Suppose (I'm following a group therapy approach by the psychologist Richard Franklin) I seriously make such an assertion to you. Surely you'd want to check it out, see for yourself. There have been innumerable stories of dragons over the centuries, but no real evidence. What an opportunity!

"Show me," you say. I lead you to my garage. You look inside and see a ladder, empty paint cans, an old tricycle -- but no dragon.

"Where's the dragon?" you ask.

"Oh, she's right here," I reply, waving vaguely. "I neglected to mention that she's an invisible dragon."

You propose spreading flour on the floor of the garage to capture the dragon's footprints.

"Good idea," I say, "but this dragon floats in the air."

Then you'll use an infrared sensor to detect the invisible fire.

"Good idea, but the invisible fire is also heatless."

You'll spray-paint the dragon and make her visible.

"Good idea, but she's an incorporeal dragon and the paint won't stick." And so on. I counter every physical test you propose with a special explanation of why it won't work.

Now, what's the difference between an invisible, incorporeal, floating dragon who spits heatless fire and no dragon at all? If there's no way to disprove my contention, no conceivable experiment that would count against it, what does it mean to say that my dragon exists? Your inability to invalidate my hypothesis is not at all the same thing as proving it true. Claims that cannot be tested, assertions immune to disproof are veridically worthless, whatever value they may have in inspiring us or in exciting our sense of wonder. What I'm asking you to do comes down to believing, in the absence of evidence, on my say-so. The only thing you've really learned from my insistence that there's a dragon in my garage is that something funny is going on inside my head. You'd wonder, if no physical tests apply, what convinced me. The possibility that it was a dream or a hallucination would certainly enter your mind. But then, why am I taking it so seriously? Maybe I need help. At the least, maybe I've seriously underestimated human fallibility. Imagine that, despite none of the tests being successful, you wish to be scrupulously open-minded. So you don't outright reject the notion that there's a fire-breathing dragon in my garage. You merely put it on hold. Present evidence is strongly against it, but if a new body of data emerge you're prepared to examine it and see if it convinces you. Surely it's unfair of me to be offended at not being believed; or to criticize you for being stodgy and unimaginative -- merely because you rendered the Scottish verdict of "not proved."

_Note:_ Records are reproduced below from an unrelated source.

(** * django_fabdeploy: release log, wheel repository, install planner and
      deployment tasks

    A shallow embedding of [src/django_fabdeploy.py] (Python 2).

    Conventions of the embedding:
    - text is a Rocq [string]: the bytes of a [str] (the lines read from the
      release log), the code points of a [unicode] text, taken below 256
      (requirement lines, the output of [pip freeze]);
    - a Python exception is a value of [Exn]; a function that can raise
      returns a [result];
    - [dict]s looked up by key are [gmap]s; the requirement [dict], of which
      only [keys()] is read, is the list of its items in iteration order;
    - objects compared by identity ([VirtualenvConf], [HostConf]) carry an
      explicit identity field;
    - the two libraries the module calls are modelled beside it:
      [distutils.version.LooseVersion] concretely (module [Version]) and
      pip's [Wheel(name).pyversions] as the parameter [pyversions];
    - fabric's remote operations are answered by an oracle ([World]) that
      sees the history of the run; everything the tasks do to the outside
      (commands, transfers, prompts, warnings, lines appended to the release
      log) is recorded in order in a trace of [Event]s. *)

From Stdlib Require Import ZArith Ascii String List Lia.
From stdpp Require Import base option list strings gmap.

Local Open Scope list_scope.

(** ** Exceptions and results *)

Inductive Exn :=
| Skip
| SystemExit
| ValueError
| IndexError
| AttributeError
| IOError
| InvalidWheelFilename.

Inductive result (A : Type) :=
| Ok (a : A)
| Raise (e : Exn).
Arguments Ok {A} a.
Arguments Raise {A} e.

#[global] Instance result_ret : MRet result := fun A a => Ok a.

#[global] Instance result_bind : MBind result := fun A B k r =>
  match r with
  | Ok a => k a
  | Raise e => Raise e
  end.

(** ** The Python string operations the module uses *)

Module Py.

Definition chars : string → list ascii := list_ascii_of_string.
Definition text : list ascii → string := string_of_list_ascii.

(** [c.isdigit()] on one ASCII character. *)
Definition isdigit (c : ascii) : bool :=
  (48 <=? nat_of_ascii c) && (nat_of_ascii c <=? 57).

Definition islower (c : ascii) : bool :=
  (97 <=? nat_of_ascii c) && (nat_of_ascii c <=? 122).

Definition isupper (c : ascii) : bool :=
  (65 <=? nat_of_ascii c) && (nat_of_ascii c <=? 90).

(** The characters [str.strip()] removes: space, \t, \n, \v, \f, \r. *)
Definition isspace (c : ascii) : bool :=
  (nat_of_ascii c =? 32) || ((9 <=? nat_of_ascii c) && (nat_of_ascii c <=? 13)).

(** [int(c)] on a one-character string. *)
Definition int_char (c : ascii) : result Z :=
  if isdigit c then Ok (Z.of_nat (nat_of_ascii c - 48)) else Raise ValueError.

(** [v[-k]], for [k >= 1]. *)
Definition neg_index (v : string) (k : nat) : result ascii :=
  match rev (chars v) !! (k - 1) with
  | Some c => Ok c
  | None => Raise IndexError
  end.

Fixpoint prefix_of (p s : list ascii) : bool :=
  match p, s with
  | [], _ => true
  | _ :: _, [] => false
  | a :: p', b :: s' => if Ascii.eqb a b then prefix_of p' s' else false
  end.

Definition startswith (s p : string) : bool := prefix_of (chars p) (chars s).

Definition endswith (s p : string) : bool :=
  prefix_of (rev (chars p)) (rev (chars s)).

Fixpoint lstrip (s : list ascii) : list ascii :=
  match s with
  | c :: s' => if isspace c then lstrip s' else s
  | [] => []
  end.

Definition strip (s : string) : string :=
  text (rev (lstrip (rev (lstrip (chars s))))).

(** The characters [unicode.strip()] removes, among the code points below
    256: those of [str.strip()], \x1c to \x1f, \x85 and \xa0. *)
Definition isspace_u (c : ascii) : bool :=
  isspace c
  || ((28 <=? nat_of_ascii c) && (nat_of_ascii c <=? 31))
  || (nat_of_ascii c =? 133) || (nat_of_ascii c =? 160).

Fixpoint lstrip_u (s : list ascii) : list ascii :=
  match s with
  | c :: s' => if isspace_u c then lstrip_u s' else s
  | [] => []
  end.

(** [strip] on a [unicode] text. *)
Definition strip_u (s : string) : string :=
  text (rev (lstrip_u (rev (lstrip_u (chars s))))).

(** [s.split(sep, maxsplit)] for a non-empty separator: [cur] holds the
    characters of the current field in reverse, [n] the number of splits
    still allowed ([None]: no limit). *)
Fixpoint split_go (sep : list ascii) (n : option nat) (cur s : list ascii)
    (fuel : nat) : list string :=
  match fuel with
  | O => [text (rev cur ++ s)]
  | S fuel' =>
      match s with
      | [] => [text (rev cur)]
      | c :: s' =>
          match n with
          | Some O => [text (rev cur ++ s)]
          | _ =>
              if prefix_of sep s
              then text (rev cur)
                   :: split_go sep (pred <$> n) [] (drop (length sep) s) fuel'
              else split_go sep n (c :: cur) s' fuel'
          end
      end
  end.

Definition split (s sep : string) (maxsplit : option nat) : list string :=
  split_go (chars sep) maxsplit [] (chars s) (S (String.length s)).

(** [sub in s]. *)
Fixpoint contains_go (sub s : list ascii) : bool :=
  prefix_of sub s ||
  match s with
  | [] => false
  | _ :: s' => contains_go sub s'
  end.

Definition contains (sub s : string) : bool := contains_go (chars sub) (chars s).

Definition lower_char (c : ascii) : ascii :=
  if isupper c then ascii_of_nat (nat_of_ascii c + 32) else c.

Definition lower (s : string) : string := text (map lower_char (chars s)).

(** [s.replace(a, b)] for single characters. *)
Definition replace_char (a b : ascii) (s : string) : string :=
  text (map (fun c => if Ascii.eqb c a then b else c) (chars s)).

(** [f.readlines()]: every line keeps its newline; a last line without one
    is returned as it is. *)
Fixpoint readlines_go (cur s : list ascii) : list string :=
  match s with
  | [] => match cur with [] => [] | _ => [text (rev cur)] end
  | c :: s' =>
      if Ascii.eqb c "010"
      then text (rev (c :: cur)) :: readlines_go [] s'
      else readlines_go (c :: cur) s'
  end.

Definition readlines (content : string) : list string :=
  readlines_go [] (chars content).

(** [os.path.basename]: what follows the last slash. *)
Fixpoint basename_go (cur s : list ascii) : list ascii :=
  match s with
  | [] => rev cur
  | c :: s' => if Ascii.eqb c "/" then basename_go [] s' else basename_go (c :: cur) s'
  end.

Definition basename (p : string) : string := text (basename_go [] (chars p)).

(** [os.path.join(a, b)]. *)
Definition path_join (a b : string) : string :=
  if startswith b "/" then b
  else if String.eqb a "" || endswith a "/" then a +:+ b
  else a +:+ "/" +:+ b.

(** [sep.join(items)]. *)
Fixpoint join (sep : string) (items : list string) : string :=
  match items with
  | [] => ""
  | [x] => x
  | x :: rest => x +:+ sep +:+ join sep rest
  end.
(** * NOTAM ingestion service: a shallow embedding of the resilience layer,
      the record store, the message parser and the per-message handler.

    Conventions of the embedding.
    - JavaScript numbers that the program only uses as integers (counters,
      millisecond timestamps, thresholds, row ids) are [Z].
    - A [Date] is its [getTime()] value, milliseconds since the epoch, in [Z].
    - Strings are [string]: sequences of 8-bit code units.
    - Every reading of the wall clock ([new Date()], SQL [NOW()]) is an explicit
      argument of the function that performs it.
    - A function that can throw returns a sum [T + JSError]. *)

From Stdlib Require Import ZArith List String Ascii Bool Lia Sorted.
Import ListNotations.

Open Scope string_scope.
Open Scope Z_scope.

(** ** JavaScript values shared by the modules *)

Module JS.

(** [s.includes(sub)] *)
Fixpoint includes (s sub : string) : bool :=
  if String.prefix sub s then true
  else match s with
       | EmptyString => false
       | String _ s' => includes s' sub
       end.

(** A thrown value, seen through the casts the sources apply to it:
    [error as { code?: string; message?: string }].  The first three
    constructors are the values for which
    [typeof error !== 'object' || error === null] holds. *)
Inductive JSError : Type :=
| ThrownUndefined
| ThrownNull
| ThrownString (s : string)
| ThrownObject (code : option string) (message : option string).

Imagine that things had gone otherwise. The dragon is invisible, all right, but footprints are being made in the flour as you watch. Your infrared detector reads off-scale. The spray paint reveals a jagged crest bobbing in the air before you. No matter how skeptical you might have been about the existence of dragons -- to say nothing about invisible ones -- you must now acknowledge that there's something here, and that in a preliminary way it's consistent with an invisible, fire-breathing dragon.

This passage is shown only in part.